Una grave crisis administrativa sacude al Hospital San Juan de Dios de Los Andes. El Servicio de Salud Aconcagua confirmó el inicio de un sumario administrativo y una intervención profunda en el recinto, luego de detectar una deuda que asciende a los $4 mil millones, monto que no figuraba en los registros oficiales de la institución.
¿Qué motivó esta auditoría? La irregularidad salió a la luz pública tras las reiteradas denuncias de funcionarios por retrasos en el pago de sus remuneraciones y constantes dudas sobre el manejo de los recursos financieros. La directora del organismo, Susan Porras, detalló que el hallazgo se produjo en enero de este año, lo que gatilló de inmediato la conformación de una comisión interventora y la remoción de personal en el área administrativa del hospital.
Detalles del sumario y las responsabilidades
La autoridad de salud fue enfática al desvincular este hallazgo de las políticas de ajuste fiscal actuales del país. Al respecto, Susan Porras declaró:
Tomamos conocimiento de una deuda que no estaba reconocida, se estableció un sumario administrativo para determinar todas las responsabilidades que existan. Cabe señalar que lo que está pasando hoy día en el Hospital de Los Andes es una situación que tiene que ver con la administración que se realizó dentro del recinto y que no tiene que ver con el ajuste fiscal que se está realizando en este momento.
El impacto en la atención clínica no se hizo esperar. Según el Colegio Médico de Los Andes, la crisis financiera escaló desde septiembre del año pasado, afectando el pago de turnos en servicios críticos como la UCI, neonatología y urgencias. El presidente del gremio, Álvaro Aravena, afirmó que el problema ha generado complicaciones directas tanto para los profesionales como para los pacientes que se atienden en el lugar.
Proveedores e insumos bajo presión
La falta de pagos también golpeó la cadena de suministros. Se reportó que diversos proveedores habrían suspendido la entrega de insumos médicos básicos, lo que se tradujo en la postergación de cirugías y una preocupante disminución de especialistas disponibles para cubrir turnos críticos. La situación, descrita por el gremio médico como un escenario de alta presión financiera, mantiene al centro asistencial en un estado de vulnerabilidad operativa.

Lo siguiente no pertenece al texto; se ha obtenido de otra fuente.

(* ===== verification/VaInv.v ===== *)
(** * Address spaces: what every operation keeps

    [wf] is the structure: the interval tree holds the mappings of the objects,
    their pages are disjoint and have page tables.  [coherent] relates it to
    the page tables: the pages of valid mappings have the entries of the place
    where the object is ([entry_of]), or none when the object was cleared.
    Neither depends on whether updates fail.  [tracked], which does, says that
    every translation belongs to a valid mapping or to one that waits in
    [freed]. *)

From stdpp Require Import base numbers list gmap.
From S2P Require Import Prelude CMonad Engines VmEngine PageTable PageDir SplitMapping VaSpace.

Definition mappings (b : amdgpu_bo_va) : list va_mapping := valids b ++ invalids b.
Definition inside (m : va_mapping) (p : Z) : Prop := it_start m <= p <= it_last m.
Definition maps (s : amdgpu_vm) (key : Z) (m : va_mapping) : Prop :=
  exists b, bos s !! key = Some b /\ m ∈ mappings b.
Definition translates (s : amdgpu_vm) (key : Z) (m : va_mapping) : Prop :=
  exists b, bos s !! key = Some b /\ m ∈ valids b.
Definition has_table (s : amdgpu_vm) (bs p : Z) : Prop :=
  exists o a, page_tables s !! Z.to_nat (Z.shiftr p bs) = Some (VmPt (Some o) a).

(** Page numbers of 52 bits, and an offset that is not negative. *)
Definition range_ok (m : va_mapping) : Prop := 0 <= it_start m <= it_last m /\ it_last m < 4503599627370496 /\ 0 <= map_offset m.

(** The entry of page [p] of the mapping [m] of object [k]: what the updates of
    the mapping leave for the place where the object is. *)
Definition entry_at_place (env : vm_env) (pl : bo_place) (clear : bool) (m : va_mapping) (p : Z) : option pte :=
  split_entry (env_dev env) (update_gtt_flags env pl clear) (update_pages pl clear) m (update_flags env pl clear) (update_mem pl clear) p.
Definition entry_of (env : vm_env) (key : Z) (b : amdgpu_bo_va) (m : va_mapping) (p : Z) : option pte :=
  entry_at_place env (env_place env key (epoch b)) false m p.

Section inv.
Context (max_pfn bs : Z).

Record wf (s : amdgpu_vm) : Prop := Wf {
  wf_va : forall m, m ∈ va s <-> exists k, maps s k m;
  wf_owner : forall k k' m, maps s k m -> maps s k' m -> k = k';
  wf_split : forall k b m, bos s !! k = Some b -> m ∈ valids b -> m ∈ invalids b -> False;
  wf_mid : forall m m', m ∈ va s -> m' ∈ va s -> mid m = mid m' -> m = m';
  wf_next : forall m, m ∈ va s -> (mid m < next_mid s)%nat;
  wf_disjoint : forall m m' p, m ∈ va s -> m' ∈ va s -> inside m p -> inside m' p -> m = m';
  wf_range : forall m, m ∈ va s -> range_ok m;
  wf_tables : forall m p, m ∈ va s -> inside m p -> has_table s bs p;
  wf_used : forall m p, m ∈ va s -> inside m p -> Z.shiftr p bs <= max_pde_used s;
  wf_length : Z.of_nat (length (page_tables s)) = amdgpu_vm_num_pdes max_pfn bs }.
End inv.

Record coherent (env : vm_env) (s : amdgpu_vm) : Prop := Coherent {
  co_range : forall f, f ∈ freed s -> range_ok f;
  co_freed : forall f k m p, f ∈ freed s -> translates s k m -> inside f p -> inside m p -> False;
  co_current : forall k b m p, bos s !! k = Some b -> has_status k s = false -> m ∈ valids b -> inside m p ->
    pt s !! p = entry_of env k b m p;
  co_cleared : forall k b m p, bos s !! k = Some b -> k ∈ cleared s -> m ∈ valids b -> inside m p -> pt s !! p = None }.

Definition tracked (s : amdgpu_vm) : Prop :=
  forall p t, pt s !! p = Some t ->
    (exists k m, translates s k m /\ inside m p) \/ exists f, f ∈ freed s /\ inside f p.

(** ** Changing the state *)

Section rules.
Context {max_pfn bs : Z}.
Local Notation wf := (wf max_pfn bs).

(** A change that keeps which object maps what. *)
Lemma wf_same s s' :
  wf s -> va s' = va s -> page_tables s' = page_tables s -> max_pde_used s' = max_pde_used s ->
  next_mid s' = next_mid s -> (forall k m, maps s' k m <-> maps s k m) ->
  (forall k b m, bos s' !! k = Some b -> m ∈ valids b -> m ∈ invalids b -> False) -> wf s'.
Proof.
  intros [] Ev Et Eu En Hm Hs. unfold has_table in *.
  split; unfold has_table; rewrite ?Ev, ?Et, ?Eu, ?En; try done; setoid_rewrite Hm; done.
Qed.

Lemma elem_of_removed x dead l :
  x ∈ fold_left (fun l m => remove_mapping m l) dead l <-> x ∈ l /\ forall d, d ∈ dead -> mid x <> mid d.
Proof.
  revert l. induction dead as [|d dead IH]; intros l; cbn [fold_left].
  - split; [|by intros []]. intros H. split; [done|]. intros d Hd. by apply elem_of_nil in Hd.
  - rewrite IH. unfold remove_mapping. rewrite list_elem_of_filter. setoid_rewrite elem_of_cons. naive_solver.
Qed.

(** A change that removes the mappings [dead] of one object from the tree. *)
Lemma wf_remove s s' key dead :
  wf s -> (forall m, m ∈ dead -> maps s key m) ->
  va s' = fold_left (fun l m => remove_mapping m l) dead (va s) -> page_tables s' = page_tables s ->
  max_pde_used s' = max_pde_used s -> next_mid s' = next_mid s ->
  (forall k m, maps s' k m <-> maps s k m /\ m ∉ dead) ->
  (forall k b m, bos s' !! k = Some b -> m ∈ valids b -> m ∈ invalids b -> False) -> wf s'.
Proof.
  intros W Hd Ev Et Eu En Hm Hs.
  assert (Hva : forall m, m ∈ va s' <-> m ∈ va s /\ m ∉ dead).
  { intros m. rewrite Ev, elem_of_removed. split; intros [Hin H]; (split; [done|]).
    - intros Hdm. by apply (H m Hdm).
    - intros d Hdd E. apply H. rewrite (wf_mid _ _ _ W m d Hin); [done| |done]. apply (wf_va _ _ _ W). eauto. }
  destruct W as [Wv Wo Ws Wm Wn Wd Wr Wt Wu Wl]. unfold has_table in *.
  split; unfold has_table; rewrite ?Et, ?Eu, ?En; try done;
    intros; repeat match goal with H : _ ∈ va s' |- _ => apply Hva in H as [??] end; eauto.
  - rewrite Hva, Wv. setoid_rewrite Hm. naive_solver.
  - apply Hm in H as [? _]. apply Hm in H0 as [? _]. eauto.
Qed.
End rules.

(** ** Updating ranges *)

Lemma lookup_set_range m a n v p :
  set_range m a n v !! p = if decide (a <= p < a + n) then v p else m !! p.
Proof.
  assert (H : forall l, foldr (fun q m => partial_alter (fun _ => v q) q m) m l !! p = if decide (p ∈ l) then v p else m !! p).
  { induction l as [|q l IH]; cbn [foldr]; [done|]. destruct (decide (q = p)) as [->|Hne].
    - rewrite lookup_partial_alter_eq. rewrite decide_True; [done|by left].
    - rewrite lookup_partial_alter_ne by done. rewrite IH. destruct (decide (p ∈ l)).
      + rewrite decide_True; [done|by right].
      + rewrite decide_False; [done|]. rewrite elem_of_cons. naive_solver. }
  unfold set_range. rewrite H. destruct (decide (a <= p < a + n)) as [Hp|Hp].
  - rewrite decide_True; [done|]. by apply elem_of_seqZ.
  - rewrite decide_False; [done|]. by rewrite elem_of_seqZ.
Qed.

Section update.
Context (env : vm_env).

Definition never_fails : Prop := forall i, env_result env i = 0.
(** The nodes of all places are sane. *)
Definition places_ok : Prop := forall k n clear, places_fit (update_mem (env_place env k n) clear).

(** [m'] is [m] where pages of [P] may have changed, and are [v] when [r] is
    0. *)
Definition painted (r : Z) (m m' : gmap Z pte) (P : Z -> Prop) (v : Z -> option pte) : Prop :=
  (forall p, m' !! p = m !! p \/ P p) /\ (r = 0 -> forall p, P p -> m' !! p = v p).

Definition in_chunks (cs : list chunk) (p : Z) : Prop := exists c, c ∈ cs /\ c_start c <= p <= c_last c.
Lemma lookup_apply_chunks cs m p :
  (exists c, c ∈ cs /\ c_start c <= p <= c_last c /\ apply_chunks cs m !! p = chunk_entry c p) \/ ~ in_chunks cs p /\ apply_chunks cs m !! p = m !! p.
Proof.
  induction cs as [|c cs IH] using rev_ind; [right; split; [by intros (c & ?%elem_of_nil & _)|done]|].
  unfold apply_chunks in *. rewrite foldl_app. cbn [foldl]. rewrite lookup_set_range. destruct (decide _) as [Hp|Hp].
  - left. exists c. split; [set_solver|]. split; [lia|done].
  - destruct IH as [(c' & Hc & Hin & E)|[Hn E]]; [left; exists c'; split; [set_solver|done]|right]. split; [|done].
    intros (c' & [Hc|Hc%list_elem_of_singleton]%elem_of_app & Hin); [apply Hn; by exists c'|subst; lia].
Qed.

Lemma split_update_run gtt pages m flags mem s r s' :
  split_update env gtt pages m flags mem s = Ok (r, s') ->
  exists t c, s' = set_pt t (set_counters (next_mid s) c s) /\ (never_fails -> r = 0) /\
    (places_fit mem -> range_ok m -> painted r (pt s) t (inside m) (split_entry (env_dev env) gtt pages m flags mem)).
Proof.
  unfold split_update. rewrite (bind_eval (gets id) _ s s s eq_refl). cbn [id].
  destruct (amdgpu_vm_bo_split_mapping _ _ _ _ _ _ _ _) as [[r' cs]| |] eqn:E; [|done|done]. intros H. injection H as <- <-.
  eexists _, _. split; [reflexivity|]. split; [intros Hnf; eapply split_result; [|exact E]; intros i; apply Hnf|]. intros Hm (Hr & Hl & Ho).
  destruct (split_tiled _ _ _ _ _ _ _ _ _ _ Hm Hr Hl Ho E) as (b & Ht & Hb & _ & H0). cbn [pt set_counters]. split.
  - intros p. destruct (lookup_apply_chunks (if r' =? 0 then cs else removelast cs) (pt s) p) as [(c & Hc & Hp & _)|[_ ->]]; [right|by left].
    assert (Hin : c ∈ cs).
    { destruct (r' =? 0); [done|]. destruct cs as [|x l]; [by apply elem_of_nil in Hc|]. rewrite (app_removelast_last x (l := x :: l)) by done. set_solver. }
    destruct (tiled_bounds _ _ _ _ Ht Hin). unfold inside. lia.
  - intros -> p Hp. cbn [Z.eqb]. destruct (H0 eq_refl) as [-> E0]. unfold split_entry. rewrite E0. unfold inside in Hp.
    destruct (tiled_find _ _ cs p Ht ltac:(lia)) as (c & -> & Hc & Hcp). cbn [mbind option_bind].
    destruct (lookup_apply_chunks cs (pt s) p) as [(c' & Hc' & Hp' & Ep)|[Hn _]]; [|destruct Hn; by exists c].
    rewrite Ep. by rewrite (tiled_unique _ _ cs c' c p Ht).
Qed.

(** Entries without the valid bit translate nothing. *)
Lemma invalid_entry gtt pages m flags mem p :
  places_fit mem -> range_ok m -> Z.land flags AMDGPU_PTE_VALID = 0 -> split_entry (env_dev env) gtt pages m flags mem p = None.
Proof.
  intros Hm (Hr & Hl & Ho) Hf. unfold split_entry. destruct (amdgpu_vm_bo_split_mapping _ _ _ _ _ _ _ _) as [[r cs]| |] eqn:E; [|done|done].
  destruct (split_tiled _ _ _ _ _ _ _ _ _ _ Hm Hr Hl Ho E) as (b & _ & _ & Hfl & _). destruct (find (in_chunk p) cs) as [c|] eqn:Ec; [|done].
  apply find_some in Ec as [Ec _]. cbn [mbind option_bind]. unfold chunk_entry. apply list_elem_of_In in Ec.
  rewrite (proj1 (Forall_forall _ _) Hfl c Ec), filtered_invalid by done. done.
Qed.
Lemma cleared_entry pl m p : range_ok m -> entry_at_place env pl true m p = None.
Proof.
  intros Hm. apply invalid_entry; [done|done|]. unfold update_flags, amdgpu_ttm_tt_pte_flags. destruct (env_tonga env), (pl_readonly pl); reflexivity.
Qed.

Definition covers (l : list va_mapping) (p : Z) : Prop := exists m, m ∈ l /\ inside m p.
Definition separate (l : list va_mapping) : Prop :=
  forall m m' p, m ∈ l -> m' ∈ l -> inside m p -> inside m' p -> m = m'.

(** What [update_all] does to the pages. *)
Definition all_painted (pl : bo_place) (clear : bool) (l : list va_mapping) (r : Z) (m m' : gmap Z pte) : Prop :=
  (forall p, m' !! p = m !! p \/ covers l p) /\ (r = 0 -> forall x p, x ∈ l -> inside x p -> m' !! p = entry_at_place env pl clear x p).

Lemma update_all_run pl clear l : forall s r s',
  update_all env pl clear l s = Ok (r, s') ->
  exists t c, s' = set_pt t (set_counters (next_mid s) c s) /\ (never_fails -> r = 0) /\
    (places_fit (update_mem pl clear) -> Forall range_ok l -> separate l -> all_painted pl clear l r (pt s) t).
Proof.
  induction l as [|x l IH]; intros s r s' H; cbn [update_all] in H.
  - injection H as <- <-. exists (pt s), (calls s). split; [by destruct s|]. split; [done|]. intros _ _ _. split; [by left|]. intros _ y p Hy. by apply elem_of_nil in Hy.
  - apply bind_Ok in H as (r1 & s1 & H1 & H). apply split_update_run in H1 as (t & c & -> & Hn & HP). destruct (Z.eqb_spec r1 0) as [->|Hr]; cbn [negb] in H.
    + apply IH in H as (t' & c' & -> & Hn' & HP'). exists t', c'. split; [done|]. split; [done|]. intros Hm [Hx Hl]%Forall_cons Hsep.
      destruct (HP Hm Hx) as [Hp H0]. destruct (HP' Hm Hl) as [Hp' H0']; [intros y y' p Hy Hy'; apply Hsep; by right|]. cbn [pt set_pt set_counters] in *. split.
      * intros p. destruct (Hp' p) as [->|(y & Hy & Hin)]; [|right; exists y; split; [by right|done]]. destruct (Hp p) as [->|Hin]; [by left|].
        right. exists x. split; [by left|done].
      * intros E0 y p Hy Hin. apply elem_of_cons in Hy as [->|Hy]; [|by apply H0'].
        destruct (Hp' p) as [->|(y & Hy & Hin')]; [by apply H0|].
        assert (x = y) as -> by (apply (Hsep x y p); [by left|by right|done|done]). by apply H0'.
    + injection H as <- <-. exists t, c. split; [done|]. split; [intros Hnf; by destruct Hr; apply Hn|]. intros Hm [Hx Hl]%Forall_cons _. destruct (HP Hm Hx) as [Hp _]. split; [|done].
      intros p. destruct (Hp p) as [->|Hin]; [by left|]. right. exists x. split; [by left|done].
Qed.

(** The object while it is updated: with a status, all its mappings are
    written again. *)
Definition spliced (key : Z) (b : amdgpu_bo_va) (s : amdgpu_vm) : amdgpu_bo_va :=
  if has_status key s then BoVa [] (mappings b) (ref_count b) (bo_size b) (epoch b) else b.

Definition after_update (key : Z) (clear : bool) (b : amdgpu_bo_va) (r : Z) (m : gmap Z pte) (c : nat) (s : amdgpu_vm) : amdgpu_vm :=
  let b0 := spliced key b s in
  let b' := if r =? 0 then BoVa (invalids b0 ++ valids b0) [] (ref_count b) (bo_size b) (epoch b) else b0 in
  let others := filter (fun k => k <> key) in
  Vm (va s) (<[key := b']> (bos s)) (freed s)
    (if r =? 0 then others (invalidated s) else invalidated s)
    (if r =? 0 then (if clear then [key] else []) ++ others (cleared s) else cleared s)
    (page_tables s) (max_pde_used s) m (next_mid s) c.

Lemma bo_update_run key clear b s r s' :
  bos s !! key = Some b -> amdgpu_vm_bo_update env key clear s = Ok (r, s') ->
  exists m c, s' = after_update key clear b r m c s /\ (never_fails -> r = 0) /\
    (places_ok -> Forall range_ok (mappings b) -> separate (mappings b) ->
     all_painted (env_place env key (epoch b)) clear (invalids (spliced key b s)) r (pt s) m).
Proof.
  intros Hb H. unfold amdgpu_vm_bo_update, the_bo in H.
  set (s0 := set_bos (<[key := spliced key b s]> (bos s)) s).
  rewrite (bind_eval _ _ s b s) in H by (unfold mbind, M_bind; cbn; by rewrite Hb).
  rewrite (bind_eval (gets id) _ s s s eq_refl), (bind_eval _ _ s tt s0) in H.
  2:{ unfold s0, spliced. destruct (has_status key s); [done|]. unfold mret, M_ret. do 2 f_equal.
      rewrite insert_id by done. by destruct s. }
  rewrite (bind_eval _ _ s0 (spliced key b s) s0) in H.
  2:{ unfold mbind, M_bind. cbn. by rewrite lookup_insert_eq. }
  assert (Hep : epoch (spliced key b s) = epoch b) by (unfold spliced; by destruct (has_status key s)). rewrite Hep in H.
  assert (Hsub : forall x, x ∈ invalids (spliced key b s) -> x ∈ mappings b) by (intros x; unfold spliced, mappings; destruct (has_status key s); cbn; set_solver).
  apply bind_Ok in H as (r1 & s1 & H1 & H). apply update_all_run in H1 as (m & c & -> & Hn & HP). exists m, c.
  assert (Hpost : r = r1 /\ s' = after_update key clear b r m c s).
  { unfold after_update. destruct (Z.eqb_spec r1 0) as [->|Hr]; cbn [negb] in H.
    - injection H as <- <-. split; [done|]. unfold set_status, set_bos, set_pt, set_counters, s0. cbn. rewrite insert_insert_eq. f_equal. f_equal. f_equal; unfold spliced; by destruct (has_status key s).
    - injection H as <- <-. split; [done|]. by rewrite (proj2 (Z.eqb_neq r1 0) Hr). }
  destruct Hpost as [-> ->]. split; [done|]. split; [done|]. intros Hpl Hr Hsep. apply HP; [apply Hpl| |].
  - apply Forall_forall. intros x Hx%Hsub. by apply (proj1 (Forall_forall _ _) Hr).
  - intros x y p Hx Hy. apply Hsep; auto.
Qed.
End update.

Mientras el sumario administrativo sigue su curso para esclarecer quiénes fueron los responsables de la omisión contable, desde el Colegio Médico lanzaron una dura advertencia: el recinto sigue bajo una fuerte tensión presupuestaria. Existe una preocupación creciente entre los trabajadores respecto a que nuevos recortes financieros terminen agravando aún más la calidad de la atención médica para los miles de usuarios que dependen del hospital.